(** X3. No excluded name is in the tree: the name of a file node passes
    [should_exclude_file], so its extension is not a compiled one, and the
    name of a directory node, the root included, passes
    [should_exclude_dir], so it does not start with a dot. *)
Theorem excluded_names_never_emitted root_path fs tree :
  build_tree root_path root_path fs = Ret (Some tree) ->
  forall n, In n (nodes_of tree) ->
    (node_is_file n = true ->
     should_exclude_file (node_name n) = false /\
     mem (node_name n) EXCLUDE_FILES = false /\
     mem (lower (suffix_of_name (node_name n))) BINARY_EXTENSIONS = false) /\
    (node_is_file n = false ->
     should_exclude_dir (node_name n) = false /\
     mem (node_name n) EXCLUDE_DIRS = false /\
     startswith (node_name n) "." = false).
Proof.
  intros H n Hn.
  destruct (emitted_nodes _ _ _ H _ Hn) as (rest & e & _ & Hb).
  apply emitted_not_excluded in Hb.
  split; intros Hkind; rewrite Hkind in Hb; (split; [exact Hb|]).
  - unfold should_exclude_file in Hb.
    destruct (mem (node_name n) EXCLUDE_FILES); [discriminate|].
    split; [reflexivity|].
    now destruct (mem _ BINARY_EXTENSIONS).
  - unfold should_exclude_dir in Hb. now apply orb_false_iff in Hb.
Qed.

Lemma excluded_names_never_emitted_witness :
  (true = true ->
   should_exclude_file "main.py" = false /\
   mem "main.py" EXCLUDE_FILES = false /\
   mem (lower (suffix_of_name "main.py")) BINARY_EXTENSIONS = false) /\
  (true = false ->
   should_exclude_dir "main.py" = false /\
   mem "main.py" EXCLUDE_DIRS = false /\
   startswith "main.py" "." = false).
Proof.
  apply (excluded_names_never_emitted ["home"; "proj"] small_project
           _ eq_refl
           (FileNode "main.py" "proj/src/main.py" (Some 6) ".py"
              0x1F40D%N (Some 3))).
  simpl. right. right. left. reflexivity.
Defined.

Lemma should_count_lines_name p :
  should_count_lines p = should_count_lines [path_name p].
Proof. reflexivity. Qed.

Lemma get_file_icon_name p : get_file_icon p = get_file_icon [path_name p].
Proof. reflexivity. Qed.

(** The node of a file at the end of an included route is in the tree. *)
Lemma included_route_emitted root_path e more e' :
  reaches e more e' ->
  forall rest r st content,
    e' = File st content ->
    build_tree (root_path ++ rest) root_path e = Ret r ->
    route_included (path_name (root_path ++ rest)) more = true ->
    exists tree n,
      r = Some tree /\ In n (nodes_of tree) /\
      build_tree (root_path ++ (rest ++ more)) root_path (File st content)
      = Ret (Some n).
Proof.
  induction 1 as [e|l nm c more e' Hin Hreach IH];
    intros rest r st content -> Hb Hroute.
  - rewrite app_nil_r. simpl in Hroute. apply negb_true_iff in Hroute.
    assert (Hk := Hb). rewrite build_tree_File, Hroute in Hk.
    injection Hk as <-. eexists. eexists.
    split; [reflexivity|]. split; [now left|].
    rewrite Hb. reflexivity.
  - simpl in Hroute. apply andb_true_iff in Hroute as [Hex Hroute].
    apply negb_true_iff in Hex.
    assert (Hk := Hb). rewrite build_tree_Dir, Hex in Hk.
    destruct (dir_children _ _ _) as [children|x] eqn:Hch; [|discriminate].
    assert (Hret : returns (build_tree (root_path ++ (rest ++ [nm])) root_path c)).
    { destruct (dir_children_collect _ _ _ _ Hch) as [_ Hcol].
      apply collect_Ret in Hcol as [Hret _].
      rewrite Forall_forall in Hret. rewrite <- join_below.
      apply (Hret (build_tree (joinpath (root_path ++ rest) nm) root_path c)).
      apply in_map_iff. exists (nm, c). split; [reflexivity|].
      now apply sorted_In. }
    destruct Hret as [rc Hrc].
    assert (Hroute' : route_included (path_name (root_path ++ (rest ++ [nm]))) more
                      = true)
      by (rewrite <- join_below, path_name_join; exact Hroute).
    destruct (IH (rest ++ [nm]) rc st content eq_refl Hrc Hroute')
      as (tc & n & -> & Hn & Hfile).
    assert (Hc : In tc children).
    { apply (dir_children_In _ _ _ _ Hch). exists (nm, c). auto. }
    simpl in Hk. destruct children as [|c0 cs]; [destruct Hc|].
    injection Hk as <-.
    exists (DirNode (path_name (root_path ++ rest))
                    (str_path (rel_components root_path rest)) (c0 :: cs)), n.
    split; [reflexivity|]. split.
    + cbn [nodes_of]. right. apply in_flat_map. exists tc. auto.
    + rewrite <- app_assoc in Hfile. exact Hfile.
Qed.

..............................

## ASSIGNMENT:
What is needed here is one number: how many lines of the entries hold the string "intros".

## RESULT OF THIS TASK:
3